No Quadro 3, descrevem-se os indicadores para alfabetização científica, conforme Sasseron e Carvalho (2008): grupos de indicadores que foram colocados em três grupos relacionados às informações, ao raciocínio lógico e às hipóteses.

Quadro 3 – Grupos de indicadores relacionados às informações

INFORMAÇÕES DESCRIÇÃO

Seriação Surge quando almeja o estabelecimento de bases para a ação.

Organização Ocorre no momento em que se discute sobre o modo como um trabalho foi realizado.

Classificação Ocorre quando se busca conferir hierarquia às informações obtidas.
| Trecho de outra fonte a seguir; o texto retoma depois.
Lemma sum_by_cons {A} (f : A → Z) x l : sum_by f (x :: l) = f x + sum_by f l.
Proof. reflexivity. Qed.
Lemma sum_by_insert {A} (f : A → Z) l j x y :
  l !! j = Some x → sum_by f (<[j := y]> l) = sum_by f l - f x + f y.
Proof.
  revert j. induction l as [|z l IH]; intros [|j] Hj; simplify_eq/=; [lia|].
  rewrite (IH j Hj). lia.
Qed.
Lemma sum_by_zero {A} (f : A → Z) l : Forall (λ x, f x = 0) l → sum_by f l = 0.
Proof. induction 1 as [|x l Hx _ IH]; [done|]. simpl. lia. Qed.
Lemma sum_by_fmap {A B} (f : B → Z) (g : A → B) l : sum_by f (g <$> l) = sum_by (λ x, f (g x)) l.
Proof. induction l as [|x l IH]; [done|]. rewrite fmap_cons, !sum_by_cons. lia. Qed.
Lemma sum_by_ext {A} (f g : A → Z) l : Forall (λ x, f x = g x) l → sum_by f l = sum_by g l.
Proof. induction 1 as [|x l Hx _ IH]; [done|]. rewrite !sum_by_cons. lia. Qed.
Lemma sum_by_plus {A} (f g : A → Z) l : sum_by (λ x, f x + g x) l = sum_by f l + sum_by g l.
Proof. induction l as [|x l IH]; [done|]. rewrite !sum_by_cons. lia. Qed.
Lemma sum_by_filter {A} (P : A → Prop) `{!∀ x, Decision (P x)} (f : A → Z) l :
  sum_by f (filter P l) = sum_by (λ x, if decide (P x) then f x else 0) l.
Proof.
  induction l as [|x l IH]; [done|]. rewrite filter_cons, sum_by_cons, <-IH.
  by case_decide.
Qed.
Lemma sum_by_exchange {A B} (f : A → B → Z) l k :
  sum_by (λ x, sum_by (f x) k) l = sum_by (λ y, sum_by (λ x, f x y) l) k.
Proof.
  induction l as [|x l IH].
  - symmetry. apply sum_by_zero. by apply Forall_true.
  - rewrite sum_by_cons, IH, <-sum_by_plus. done.
Qed.
Lemma sum_by_le {A} (f g : A → Z) l : Forall (λ x, f x ≤ g x) l → sum_by f l ≤ sum_by g l.
Proof. induction 1 as [|x l Hx _ IH]; [done|]. rewrite !sum_by_cons. lia. Qed.
Lemma sum_by_elem {A} (f : A → Z) l x :
  Forall (λ x, 0 ≤ f x) l → x ∈ l → f x ≤ sum_by f l.
Proof.
  induction 1 as [|y l Hy Hl IH]; [by intros ?%not_elem_of_nil|].
  rewrite sum_by_cons. pose proof (sum_by_nonneg f l Hl). cbv beta in Hy.
  intros [->|Hx]%elem_of_cons; [lia|]. specialize (IH Hx). lia.
Qed.
Lemma sum_by_scale {A} (f : A → Z) k l : sum_by (λ x, k * f x) l = k * sum_by f l.
Proof. induction l as [|x l IH]; [simpl; lia|]. rewrite !sum_by_cons. lia. Qed.
(** A sum with one term. *)
Lemma sum_by_single {A} (P : A → Prop) `{!∀ x, Decision (P x)} (f : A → Z) l x :
  NoDup l → x ∈ l → P x → (∀ y, y ∈ l → P y → y = x) →
  sum_by (λ y, if decide (P y) then f y else 0) l = f x.
Proof.
  induction 1 as [|z l Hz Hl IH]; [by intros ?%not_elem_of_nil|].
  intros Hx HP Hu. rewrite sum_by_cons. apply elem_of_cons in Hx as [->|Hx].
  - rewrite decide_True by done. rewrite sum_by_zero; [lia|].
    apply Forall_forall. intros y Hy. apply decide_False. intros HPy.
    apply Hz. rewrite <-(Hu y); [done|by right|done].
  - rewrite decide_False; [|intros HPz; apply Hz; rewrite (Hu z); [done|by left|done]].
    rewrite IH; [lia|done|done|]. intros y Hy. apply Hu. by right.
Qed.
Lemma sum_by_one {A} (l : list A) : sum_by (λ _, 1) l = len l.
Proof. induction l as [|x l IH]; [done|]. rewrite sum_by_cons, len_cons, IH. lia. Qed.

(** ** Lists with their positions *)
Lemma filter_fmap_comm {A B} (f : A → B) (P : B → Prop) `{!∀ x, Decision (P x)} (l : list A) :
  filter P (f <$> l) = f <$> filter (λ x, P (f x)) l.
Proof.
  induction l as [|x l IH]; [done|]. rewrite fmap_cons, !filter_cons, IH. by case_decide.
Qed.
Lemma imap_pair_snd {A} (l : list A) : (imap pair l).*2 = l.
Proof.
  apply list_eq. intros i. rewrite list_lookup_fmap, list_lookup_imap. by destruct (l !! i).
Qed.
Lemma imap_pair_NoDup {A} (l : list A) : NoDup (imap pair l).
Proof.
  apply NoDup_alt. intros i j x. rewrite !list_lookup_imap.
  intros (y & _ & ->)%fmap_Some (z & _ & [= ? _])%fmap_Some. done.
Qed.

(** ** Stable sorting

    [slice::sort_by] and [sort_by_key] are stable; the model is an insertion
    sort with the comparison as an argument.  [sort_by_unique] shows that the
    three properties below determine the result, so the choice of algorithm
    does not matter. *)
Section sort.
Context {A : Type} (leb : A → A → bool).

Fixpoint insert_by (x : A) (l : list A) : list A :=
  match l with
  | [] => [x]
  | y :: l' => if leb x y then x :: l else y :: insert_by x l'
  end.
Definition sort_by (l : list A) : list A := foldr insert_by [] l.

Lemma insert_by_perm x l : insert_by x l ≡ₚ x :: l.
Proof.
  induction l as [|y l IH]; simpl; [done|].
  destruct (leb x y); [done|]. rewrite IH. constructor.
Qed.
Lemma sort_by_perm l : sort_by l ≡ₚ l.
Proof.
  induction l as [|x l IH]; simpl; [done|]. by rewrite insert_by_perm, IH.
Qed.
Lemma sort_by_elem x l : x ∈ sort_by l ↔ x ∈ l.
Proof. by rewrite sort_by_perm. Qed.
Lemma sort_by_len l : len (sort_by l) = len l.
Proof. apply len_perm, sort_by_perm. Qed.

Class TotalPreorderB : Prop := {
  leb_total : ∀ x y, leb x y = true ∨ leb y x = true;
  leb_trans : ∀ x y z, leb x y = true → leb y z = true → leb x z = true }.
Context `{!TotalPreorderB}.

Definition eqvb (x y : A) : bool := leb x y && leb y x.
Local Abbreviation sorted := (StronglySorted (λ x y, leb x y = true)).

Lemma insert_by_sorted x l : sorted l → sorted (insert_by x l).
Proof.
  induction 1 as [|y l Hl IH Hy]; simpl; [by repeat constructor|].
  destruct (leb x y) eqn:E.
  - constructor; [by constructor|]. constructor; [done|].
    eapply Forall_impl; [exact Hy|]. intros z Hz. by eapply leb_trans.
  - constructor; [done|]. rewrite insert_by_perm. constructor; [|done].
    destruct (leb_total x y); congruence.
Qed.
Lemma sort_by_sorted l : sorted (sort_by l).
Proof. induction l; simpl; [constructor|by apply insert_by_sorted]. Qed.

Lemma insert_by_filter_eqv z x l :
  sorted l →
  filter (λ y, eqvb z y = true) (insert_by x l)
  = filter (λ y, eqvb z y = true) (x :: l).
Proof.
  induction 1 as [|y l Hl IH Hy]; [done|]. simpl.
  destruct (leb x y) eqn:E; [done|].
  rewrite filter_cons, IH, !filter_cons.
  repeat case_decide; try done.
  exfalso. assert (leb x y = true); [|congruence].
  unfold eqvb in *. bool_props. by eapply leb_trans.
Qed.
(** Stability: elements the comparison does not separate keep their order. *)
Lemma sort_by_stable z l :
  filter (λ y, eqvb z y = true) (sort_by l) = filter (λ y, eqvb z y = true) l.
Proof.
  induction l as [|x l IH]; [done|]. simpl.
  rewrite insert_by_filter_eqv by apply sort_by_sorted.
  rewrite !filter_cons, IH. done.
Qed.

Lemma eqvb_refl x : eqvb x x = true.
Proof. unfold eqvb. destruct (leb_total x x) as [->| ->]; done. Qed.

Lemma sorted_stable_unique l1 l2 :
  sorted l1 → sorted l2 → l1 ≡ₚ l2 →
  (∀ z, filter (λ y, eqvb z y = true) l1 = filter (λ y, eqvb z y = true) l2) →
  l1 = l2.
Proof.
  intros H1. revert l2. induction H1 as [|x l1 Hl1 IH Hx]; intros l2 H2 Hp Hf.
  { symmetry. by apply Permutation_nil. }
  destruct H2 as [|y l2 Hl2 Hy]; [by apply Permutation_nil_r in Hp|].
  assert (eqvb x y = true) as Exy.
  { unfold eqvb. apply andb_true_iff. split.
    - assert (y ∈ x :: l1) as Hin by (rewrite Hp; by left).
      apply elem_of_cons in Hin as [->|Hin].
      + destruct (leb_total x x); done.
      + by eapply Forall_forall in Hx.
    - assert (x ∈ y :: l2) as Hin by (rewrite <-Hp; by left).
      apply elem_of_cons in Hin as [->|Hin].
      + destruct (leb_total y y); done.
      + by eapply Forall_forall in Hy. }
  assert (x = y) as ->.
  { specialize (Hf x). rewrite !filter_cons in Hf.
    rewrite decide_True in Hf by apply eqvb_refl.
    rewrite decide_True in Hf by done. congruence. }
  f_equal. apply IH; [done|by apply (inj (y ::.)) in Hp|].
  intros z. specialize (Hf z). rewrite !filter_cons in Hf.
  case_decide; congruence.
Qed.
(** Sorted, a permutation and stable: only one list is all three. *)
Lemma sort_by_unique l k :
  sorted k → k ≡ₚ l →
  (∀ z, filter (λ y, eqvb z y = true) k = filter (λ y, eqvb z y = true) l) →
  sort_by l = k.
Proof.
  intros Hs Hp Hf. apply sorted_stable_unique; [apply sort_by_sorted|done| |].
  - by rewrite sort_by_perm.
  - intros z. by rewrite sort_by_stable, Hf.
Qed.
Lemma sort_by_id l : sorted l → sort_by l = l.
Proof. intros. by apply sort_by_unique. Qed.
End sort.

(** [Ordering::then_with], and [sort_by] with a comparison. *)
Definition then_with (c d : comparison) : comparison := match c with Eq => d | _ => c end.
Definition not_greater (c : comparison) : bool := match c with Gt => false | _ => true end.

(** [sort_by_key] with an integer key. *)
Definition sort_by_key {A} (key : A → Z) : list A → list A :=
  sort_by (λ x y, key x <=? key y).

#[export] Instance key_leb_total {A} (key : A → Z) :
  TotalPreorderB (λ x y, key x <=? key y).
Proof. split; intros; rewrite ?Z.leb_le in *; lia. Qed.

Lemma sort_by_key_perm {A} (key : A → Z) l : sort_by_key key l ≡ₚ l.
Proof. apply sort_by_perm. Qed.
Lemma sort_by_key_elem {A} (key : A → Z) l x : x ∈ sort_by_key key l ↔ x ∈ l.
Proof. apply sort_by_elem. Qed.
Lemma sort_by_key_len {A} (key : A → Z) l : len (sort_by_key key l) = len l.
Proof. apply sort_by_len. Qed.
Lemma sort_by_key_sorted {A} (key : A → Z) l :
  StronglySorted (λ x y, key x ≤ key y) (sort_by_key key l).
Proof.
  eapply StronglySorted_impl; [|apply sort_by_sorted; apply _].
  intros x y. simpl. by rewrite Z.leb_le.
Qed.
Lemma sublist_sorted {A} (R : relation A) (l k : list A) :
  l `sublist_of` k → StronglySorted R k → StronglySorted R l.
Proof.
  induction 1 as [|x l k Hl IH|x l k Hl IH]; intros Hs; [constructor|..];
    apply StronglySorted_cons in Hs as [Hx Hs].
  - constructor; [by apply IH|]. apply Forall_forall. intros y Hy.
    eapply Forall_forall; [exact Hx|]. by eapply elem_of_sublist.
  - by apply IH.
Qed.

Lemma Forall_submseteq {A} (P : A → Prop) l k : l ⊆+ k → Forall P k → Forall P l.
Proof.
  rewrite !Forall_forall. intros Hsub Hall x Hx. apply Hall. by eapply elem_of_submseteq.
Qed.

(** A list whose keys increase strictly is already sorted. *)
Lemma sorted_keys_id {A} (key : A → Z) (l : list A) :
  StronglySorted (<) (key <$> l) → sort_by_key key l = l.
Proof.
  intros Hs. unfold sort_by_key. apply sort_by_id; [apply _|]. induction l as [|x l IH];
    [constructor|]. rewrite fmap_cons in Hs. apply StronglySorted_cons in Hs as [Hx Hs].
  constructor; [by apply IH|]. rewrite Forall_fmap in Hx. eapply Forall_impl; [exact Hx|].
  intros y Hy. cbn in *. apply Z.leb_le. lia.
Qed.
#[export] Hint Resolve sort_by_key_sorted sort_by_key_perm : xprobe.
Ordenação dos elementos, os quais estão sendo trabalhados.

Fonte: Sasseron; Carvalho (2008).

É por meio desses indicadores que se conhecem as variáveis envolvidas no fenômeno de um problema a ser investigado.

Quadro 4 – Grupos de indicadores relacionados à estruturação do pensamento

RACIOCÍNIO DESCRIÇÃO

Lógico Compreende o modo como as ideias são desenvolvidas e apresentadas e estão diretamente relacionadas à forma de como o pensamento é exposto.

Proporcional Dá conta de mostrar como se estrutura o pensamento, de como as variáveis têm relação entre si, ilustrando a interdependência que pode existir entre elas.

Fonte: Sasseron; Carvalho (2008).

O levantamento de hipóteses aponta instantes em que são alcançadas suposições acerca de certo tema.

Quadro 5 – O levantamento de hipóteses

HIPÓTESES DESCRIÇÃO

Teste de hipóteses Colocam-se à prova as suposições anteriormente levantadas.

Justificativa Aparece quando em uma afirmação qualquer proferida lança mão de uma garantia para o que é proposto.

Previsão É explicitado quando se afirma uma ação e/ou fenômeno que sucede associado a certos acontecimentos.

Explicação Surge quando se busca relacionar informações e hipóteses já levantadas, geralmente sucede uma justificativa para o problema.

Fonte: Sasseron; Carvalho (2008).

Diante da análise desses indicadores, há possibilidade da contribuição do Clube de Ciências para o desenvolvimento de aspectos da alfabetização científica. As análises das atividades poderão corroborar ou não nossas expectativas no que tange à promoção de uma alfabetização científica pelos alunos. Nesta pesquisa pretendemos verificar a existência de indícios de alfabetização científica nos alunos participantes do Clube de Ciências.